Characterization of SiPMs is an objective of high importance in almost any research, development, and application of these unique photon detectors. Two decades of characterization method developments resulted in a comprehensive and elegant methodology based on a precisely resolved number of fired SiPM cells or the SiPM spectrum. Spectrum fitting procedures are very sensitive to a proper selection of many initial guess values including parameters of minor importance and happen to be unreliable. Moreover, conventional methods are useless for degraded or unresolved SiPM spectra. This challenge was anticipated for SiPM-based detectors of high-luminosity particle calorimeters where a severe radiation degradation of the SiPMs would co-exist with their acceptable performance. To address it, one can measure a mean and variance of SiPM charge responses relying on a priori known Excess Noise Factor of the SiPM but its stability during SiPM degradation is uncertain. This study proposes and evaluates a new approach for the SiPM characterization based on the first three statistical moments (mean, variance, and skewness) of its charge response including skewness.
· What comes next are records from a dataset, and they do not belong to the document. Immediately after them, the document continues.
(* ===== verification/UvmFree.v ===== *)
(** [freewalk] and [uvmfree] (vm.c): a user page table is given back page by
    page, without a panic and without a leak. *)

From S2P Require Import Prelude Machine CString Kalloc Vm PageTable AddrSpace Uvm.

Section Free.
Context {LK : Linker} {LKok : LinkerOk}.

(** No leaf entry of the tree is valid. *)
Fixpoint no_leaf (level : nat) (m : memory) (pt : Z) : Prop :=
  match level with
  | O => ∀ i, i ∈ ptes → present m pt i = false
  | S l => ∀ i, i ∈ ptes → present m pt i = true → no_leaf l m (child m pt i)
  end.

Lemma no_leaf_frame level m m' pt :
  same_tables (pt_pages level m pt) m m' → no_leaf level m pt → no_leaf level m' pt.
Proof.
  revert pt. induction level as [|l IH]; intros pt Hs Hp i Hi.
  - unfold present. rewrite (Hs pt i); [by apply Hp|apply root_in|by apply indices_elem].
  - intros Ei. assert (Epte : pte_at m' pt i = pte_at m pt i).
    { apply Hs; [apply root_in|]. by apply indices_elem. }
    unfold present, child in *. rewrite Epte in Ei |- *. apply IH; [|by apply Hp].
    intros p j Hin. apply Hs. apply (sub_pages_in l m pt i); [done|].
    unfold sub_pages, present. by rewrite Ei.
Qed.

(** The address that selects the entries [i2], [i1], [i0]. *)
Lemma indices_va i2 i1 i0 :
  i2 ∈ ptes → i1 ∈ ptes → i0 ∈ ptes → ∃ va, 0 ≤ va < VATOP ∧ PX 2 va = i2 ∧ PX 1 va = i1 ∧ PX 0 va = i0.
Proof.
  rewrite !indices_elem. intros H2 H1 H0. exists (i2 * 1073741824 + i1 * 2097152 + i0 * 4096).
  rewrite !PX_eq by lia. change (2 ^ (12 + 9 * 2)) with 1073741824.
  change (2 ^ (12 + 9 * 1)) with 2097152. change (2 ^ (12 + 9 * 0)) with 4096.
  change VATOP with 549755813888. split_and!; [lia|lia|dlia|dlia|dlia].
Qed.

Lemma unmapped_no_leaf s pt :
  (∀ p, p ∈ tables s pt → 0 < p) →
  (∀ va, 0 ≤ va < VATOP → mapped s pt va = false) → no_leaf 2 (mem s) pt.
Proof.
  intros Hpos Hm i2 H2 E2 i1 H1 E1 i0 H0.
  destruct (indices_va i2 i1 i0 H2 H1 H0) as (va & Hva & P2 & P1 & P0).
  specialize (Hm va Hva). unfold mapped, vpte in Hm. rewrite pte_of_S in Hm. cbv zeta in Hm.
  change (Z.of_nat 2) with 2 in Hm. rewrite P2, E2, pte_of_S in Hm. cbv zeta in Hm.
  change (Z.of_nat 1) with 1 in Hm. rewrite P1, E1 in Hm. unfold pte_of in Hm. cbn [slot_of] in Hm.
  rewrite P0 in Hm. set (c := child (mem s) (child (mem s) pt i2) i1) in *.
  assert (Hc : c ∈ tables s pt).
  { apply (sub_pages_in 1 (mem s) pt i2); [done|]. unfold sub_pages. rewrite E2.
    apply (sub_pages_in 0 (mem s) _ i1); [done|]. unfold sub_pages. rewrite E1. apply root_in. }
  apply indices_elem in H0. rewrite (proj2 (Z.eqb_neq _ _)) in Hm; [exact Hm|].
  specialize (Hpos c Hc). lia.
Qed.

(** A subtree of a table, as a tree of its own. *)
Definition sub_ok (lv : nat) (m : memory) (pt i : Z) : Prop :=
  present m pt i = true →
  pointer (pte_at m pt i) = true ∧ plain lv m (child m pt i) ∧ no_leaf lv m (child m pt i).

(** What the recursive call of [freewalk] does. *)
Definition frees (lv : nat) : Prop := ∀ s pt l,
  pt_ok lv s pt l → no_leaf lv (mem s) pt →
  returns (freewalk (S lv) pt) s (λ _ s', ∃ l', kinv s' l' ∧ l' ≡ₚ pt_pages lv (mem s) pt ++ l
    ∧ phys_top s' = phys_top s ∧ mem_frame (pt_pages lv (mem s) pt) (mem s) (mem s')).

Definition freewalk_entry (lv : nat) (pt i : Z) : K unit :=
  let! pte := rd64 (pt + 8 * i) in
  if has pte PTE_V && (Z.land pte (Z.lor (Z.lor PTE_R PTE_W) PTE_X) =? 0) then
    freewalk (S lv) (PTE2PA pte) ;;;
    wr64 (pt + 8 * i) 0
  else if has pte PTE_V then panic "freewalk: leaf"
  else ret tt.

(** Freeing the subtree below one entry. *)
Lemma freewalk_entry_ok lv s pt i l :
  frees lv → kinv s l → NoDup (l ++ pt :: sub_pages lv (mem s) pt i) →
  Forall (page_ok (phys_top s)) (pt :: sub_pages lv (mem s) pt i) → i ∈ ptes →
  sub_ok lv (mem s) pt i →
  returns (freewalk_entry lv pt i) s (λ _ s', ∃ l', kinv s' l' ∧ l' ≡ₚ sub_pages lv (mem s) pt i ++ l
    ∧ phys_top s' = phys_top s ∧ mem_frame (pt :: sub_pages lv (mem s) pt i) (mem s) (mem s')
    ∧ ∀ j, j ∈ ptes → j ≠ i → pte_at (mem s') pt j = pte_at (mem s) pt j).
Proof.
  intros Hfr Hk Hnd Hr Hi Hs. unfold freewalk_entry.
  eapply returns_bind; [apply (returns_gets _ _ (λ e s', s' = s ∧ e = pte_at (mem s) pt i)); auto|].
  intros e s' [-> ->]. fold (present (mem s) pt i). unfold sub_pages in *.
  destruct (present (mem s) pt i) eqn:Ei; cbn [andb].
  2:{ apply returns_ret. exists l. split_and!; auto with frame. }
  destruct (Hs Ei) as (Hptr & Hpl & Hnl). unfold pointer in Hptr. rewrite Hptr.
  fold (child (mem s) pt i). set (c := child (mem s) pt i) in *.
  apply Forall_cons in Hr as [Hpt Hr]. rewrite <- Permutation_middle in Hnd.
  apply NoDup_cons in Hnd as [Hptn Hnd].
  eapply returns_bind; [apply (Hfr s c l); [by split|done]|].
  intros u s1 (l1 & Hk1 & Hl1 & Ht1 & Hf1). apply returns_modify. exists l1.
  assert (Hal : Forall (λ p, p mod PGSIZE = 0) [pt]) by (repeat constructor; by eapply page_ok_aligned).
  apply indices_elem in Hi.
  assert (Hfs : mem_frame [pt] (mem s1) (store64 (mem s1) (pt + 8 * i) 0)).
  { apply mem_frame_store64; unfold PGSIZE; lia. }
  split_and!; [|done|done| |].
  - apply (kinv_frame [pt] s1); try done.
    intros p Hp ->%list_elem_of_singleton. apply Hptn. rewrite Hl1 in Hp.
    rewrite elem_of_app in Hp |- *. tauto.
  - apply (mem_frame_trans _ _ (mem s1)).
    + eapply mem_frame_mono; [|exact Hf1]. intros p Hp. by right.
    + eapply mem_frame_mono; [|exact Hfs]. intros p ->%list_elem_of_singleton. left.
  - intros j Hj%indices_elem Hji. unfold pte_at. cbn [mem with_mem]. rewrite load64_store64_ne by lia.
    apply (mem_frame_load64 (pt_pages lv (mem s) c) _ _ pt); unfold PGSIZE; try lia.
    + exact Hf1.
    + by eapply pages_aligned.
    + by eapply page_ok_aligned.
    + intros Hin. apply Hptn, elem_of_app. by right.
Qed.

Lemma freewalk_entries_ok lv pt js s l :
  frees lv → kinv s l → NoDup js → js ⊆ ptes →
  NoDup (l ++ pt :: (js ≫= sub_pages lv (mem s) pt)) →
  Forall (page_ok (phys_top s)) (pt :: (js ≫= sub_pages lv (mem s) pt)) →
  (∀ i, i ∈ js → sub_ok lv (mem s) pt i) →
  returns (for_each js (freewalk_entry lv pt)) s (λ _ s', ∃ l', kinv s' l'
    ∧ l' ≡ₚ (js ≫= sub_pages lv (mem s) pt) ++ l ∧ phys_top s' = phys_top s
    ∧ mem_frame (pt :: (js ≫= sub_pages lv (mem s) pt)) (mem s) (mem s')).
Proof.
  intros Hfr. revert s l. induction js as [|i js IH]; intros s l Hk Hnjs Hin Hnd Hr Hs.
  { apply returns_ret. exists l. split_and!; auto with frame. }
  cbn [for_each]. cbn [mbind list_bind] in Hnd, Hr |- *.
  change (mbind (sub_pages lv (mem s) pt) js) with (js ≫= sub_pages lv (mem s) pt).
  set (rest := js ≫= sub_pages lv (mem s) pt) in *. set (sub := sub_pages lv (mem s) pt i) in *.
  apply NoDup_cons in Hnjs as [Hijs Hnjs].
  apply Forall_cons in Hr as [Hpt Hr]. apply Forall_app in Hr as [Hrs Hrr].
  assert (Hnd1 : NoDup (l ++ pt :: sub)).
  { change (pt :: sub ++ rest) with ((pt :: sub) ++ rest) in Hnd. rewrite app_assoc in Hnd.
    by apply NoDup_app in Hnd as (? & _ & _). }
  eapply returns_bind; [apply (freewalk_entry_ok lv s pt i l); try done|].
  { by apply Forall_cons. }
  { apply Hin. left. }
  { apply Hs. left. }
  intros u s1 (l1 & Hk1 & Hl1 & Ht1 & Hf1 & Hj1). fold sub in Hl1, Hf1.
  assert (Hst : ∀ j, j ∈ js → present (mem s) pt j = true →
            same_tables (pt_pages lv (mem s) (child (mem s) pt j)) (mem s) (mem s1)).
  { intros j Hj Ej. apply (same_tables_frame (pt :: sub)); try done.
    - constructor; [by eapply page_ok_aligned|by eapply pages_aligned].
    - apply (pages_aligned (phys_top s)). rewrite Forall_forall in Hrr |- *. intros p Hp. apply Hrr.
      apply list_elem_of_bind. exists j. split; [|done]. unfold sub_pages. by rewrite Ej.
    - intros p Hp Hps. assert (Hpr : p ∈ rest).
      { apply list_elem_of_bind. exists j. split; [|done]. unfold sub_pages. by rewrite Ej. }
      change (pt :: sub ++ rest) with ((pt :: sub) ++ rest) in Hnd.
      apply NoDup_app in Hnd as (_ & _ & Hnd). apply NoDup_app in Hnd as (_ & Hd & _). by apply (Hd p). }
  assert (Hpc : ∀ j, j ∈ js → pte_at (mem s1) pt j = pte_at (mem s) pt j).
  { intros j Hj. apply Hj1; [apply Hin; by right|]. by intros ->. }
  assert (Er : (js ≫= sub_pages lv (mem s1) pt) = rest).
  { apply bind_ext. intros j Hj. unfold sub_pages, present, child. rewrite Hpc by done.
    fold (present (mem s) pt j) (child (mem s) pt j).
    destruct (present (mem s) pt j) eqn:Ej; [|done]. by apply tree_frame, Hst. }
  eapply returns_mono; [apply (IH s1 l1)|]; rewrite ?Er; try done.
  - intros j Hj. apply Hin. by right.
  - assert (E : l1 ++ pt :: rest ≡ₚ l ++ pt :: sub ++ rest).
    { rewrite Hl1, (Permutation_app_comm sub l), <- app_assoc. f_equiv. symmetry. apply Permutation_middle. }
    by rewrite E.
  - rewrite Ht1. by apply Forall_cons.
  - intros j Hj Ej. unfold present, child in *. rewrite Hpc in Ej |- * by done.
    destruct (Hs j ltac:(by right) Ej) as (? & Hpl & Hnl). split_and!; [done| |].
    + by apply (plain_frame lv (mem s)); [apply Hst|].
    + by apply (no_leaf_frame lv (mem s)); [apply Hst|].
  - intros v s2 (l2 & Hk2 & Hl2 & Ht2 & Hf2). exists l2. split_and!; try done.
    + rewrite Hl2, Hl1, !app_assoc. f_equiv. apply Permutation_app_comm.
    + congruence.
    + apply (mem_frame_trans _ _ (mem s1)).
      * eapply mem_frame_mono; [|exact Hf1]. intros p. rewrite !elem_of_cons, elem_of_app. tauto.
      * eapply mem_frame_mono; [|exact Hf2]. intros p. rewrite !elem_of_cons, elem_of_app. tauto.
Qed.

Lemma frees_0 : frees 0.
Proof.
  intros s pt l Hok Hnl. cbn [freewalk].
  eapply returns_bind; [apply (for_each_inv _ _ (λ s', s' = s)); [|done]|].
  { intros i s' Hi ->. eapply returns_bind;
      [apply (returns_gets _ _ (λ e s', s' = s ∧ e = pte_at (mem s) pt i)); auto|].
    intros e s' [-> ->]. fold (present (mem s) pt i). rewrite (Hnl i Hi). by apply returns_ret. }
  intros u s' ->. destruct Hok as [Hk Hsep Hr _]. change (pt_pages 0 (mem s) pt) with [pt] in *.
  apply Forall_cons in Hr as [Hr _]. apply NoDup_app in Hsep as (_ & Hd & _).
  eapply returns_mono; [apply (kfree_ok s pt l); [exact Hk|exact Hr|]|].
  { intros Hin. apply (Hd pt Hin). left. }
  intros v s' (Hk' & Hf' & Ht'). exists (pt :: l). by split_and!.
Qed.

Lemma frees_S lv : frees lv → frees (S lv).
Proof.
  intros Hfr s pt l [Hk Hsep Hr Hpl] Hnl. rewrite pt_pages_S in *.
  set (sub := ptes ≫= sub_pages lv (mem s) pt) in *.
  change (freewalk (S (S lv)) pt) with (for_each ptes (freewalk_entry lv pt) ;;; kfree pt).
  eapply returns_bind; [apply (freewalk_entries_ok lv pt ptes s l); try done|].
  { apply indices_nodup. }
  { intros i Hi Ei. destruct (Hpl i Hi Ei). by split_and!; try apply Hnl. }
  fold sub. intros u s1 (l1 & Hk1 & Hl1 & Ht1 & Hf1). apply Forall_cons in Hr as [Hpt Hr].
  assert (Hptn : pt ∉ l1).
  { rewrite Hl1. rewrite <- Permutation_middle in Hsep. apply NoDup_cons in Hsep as [Hn _].
    rewrite elem_of_app in Hn |- *. tauto. }
  eapply returns_mono; [apply (kfree_ok s1 pt l1); [done|by rewrite Ht1|done]|].
  intros v s2 (Hk2 & Hf2 & Ht2). exists (pt :: l1). split_and!; [done|by rewrite Hl1|congruence|].
  apply (mem_frame_trans _ _ (mem s1)); [done|].
  eapply mem_frame_mono; [|exact Hf2]. intros p ->%list_elem_of_singleton. left.
Qed.

(** The whole of [uvmfree] on an address space with nothing mapped above it. *)
Lemma uvmfree_ok s pt l sz :
  uvm s pt (pages_of sz) l → 0 ≤ sz ≤ TRAPFRAME →
  (∀ va, TRAPFRAME ≤ va < MAXVA → mapped s pt va = false) →
  returns (uvmfree pt sz) s (λ _ s', ∃ l', kinv s' l' ∧ l' ≡ₚ owned (pages_of sz) s pt l
    ∧ phys_top s' = phys_top s ∧ mem_frame (owned (pages_of sz) s pt l) (mem s) (mem s')).
Proof.
  intros Hu Hsz Htf. set (n := pages_of sz) in *.
  assert (H1 : returns (if 0 <? sz then uvmunmap pt 0 (PGROUNDUP sz / PGSIZE) true else ret tt) s (λ _ s1,
    ∃ l1, uvm s1 pt 0 l1 ∧ owned 0 s1 pt l1 ≡ₚ owned n s pt l ∧ phys_top s1 = phys_top s
      ∧ mem_frame (owned n s pt l) (mem s) (mem s1)
      ∧ ∀ va, TRAPFRAME ≤ va < MAXVA → mapped s1 pt va = false)).
  { destruct (Z.ltb_spec 0 sz) as [Hpos|Hz].
    - rewrite PGROUNDUP_pages by lia. fold n. rewrite Z.div_mul by done.
      replace (Z.of_nat n) with (Z.of_nat (n - 0)) by lia. change 0 with (Z.of_nat 0 * PGSIZE) at 1.
      eapply returns_mono; [apply (unmap_tail n 0 s pt l); [done|lia]|].
      intros u s1 (l1 & Hu1 & Hown1 & Htab1 & Ht1 & Hf1 & Hv1). exists l1. split_and!; try done.
      + eapply mem_frame_mono; [|exact Hf1]. rewrite Nat.sub_0_r. intros p. unfold owned.
        rewrite !elem_of_app. tauto.
      + intros va Hva. unfold mapped. rewrite Hv1 by va_lia. by apply Htf.
    - apply returns_ret. assert (n = 0%nat) as -> by (subst n; va_lia). exists l.
      split_and!; auto with frame. }
  eapply returns_bind; [exact H1|]. clear H1.
  intros u s1 (l1 & Hu1 & Hown1 & Ht1 & Hf1 & Htf1). pose proof (uvm_pt _ _ _ _ Hu1) as Hok1.
  eapply returns_mono; [apply (frees_S 1 (frees_S 0 frees_0) s1 pt l1); [done|]|].
  { apply unmapped_no_leaf.
    - intros p Hp. destruct Hok1 as [_ _ Hr _]. rewrite Forall_forall in Hr. destruct (Hr p Hp) as (_ & ? & _).
      pose proof kend_pos. lia.
    - intros va Hva. destruct (decide (va < TRAPFRAME)); [apply (uvm_above _ _ _ _ Hu1); page_lia|].
      destruct (decide (va < MAXVA)); [apply Htf1; lia|]. apply (uvm_high _ _ _ _ Hu1). lia. }
  intros v s2 (l2 & Hk2 & Hl2 & Ht2 & Hf2). exists l2.
  assert (Hown2 : owned n s pt l ≡ₚ tables s1 pt ++ l1) by (rewrite <- Hown1; apply (Permutation_app_comm l1)).
  split_and!; [done|by rewrite Hl2, Hown2|congruence|].
  apply (mem_frame_trans _ _ (mem s1)); [done|]. eapply mem_frame_mono; [|exact Hf2].
  intros p Hp. rewrite Hown2. apply elem_of_app. by left.
Qed.

End Free.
It assumes the Generalized Poisson distribution of the number of fired cells and provides simple closed-form analytical expressions for the parameter estimation. It allows determining a gain, a number of detected photons, and a probability of correlated events directly from raw data. The skewness-based characterization is anticipated to be especially useful for mass testing and continuous monitoring of SiPMs in large-scale experiments due to its simplicity and robustness. Initial evaluations of the method show promising results.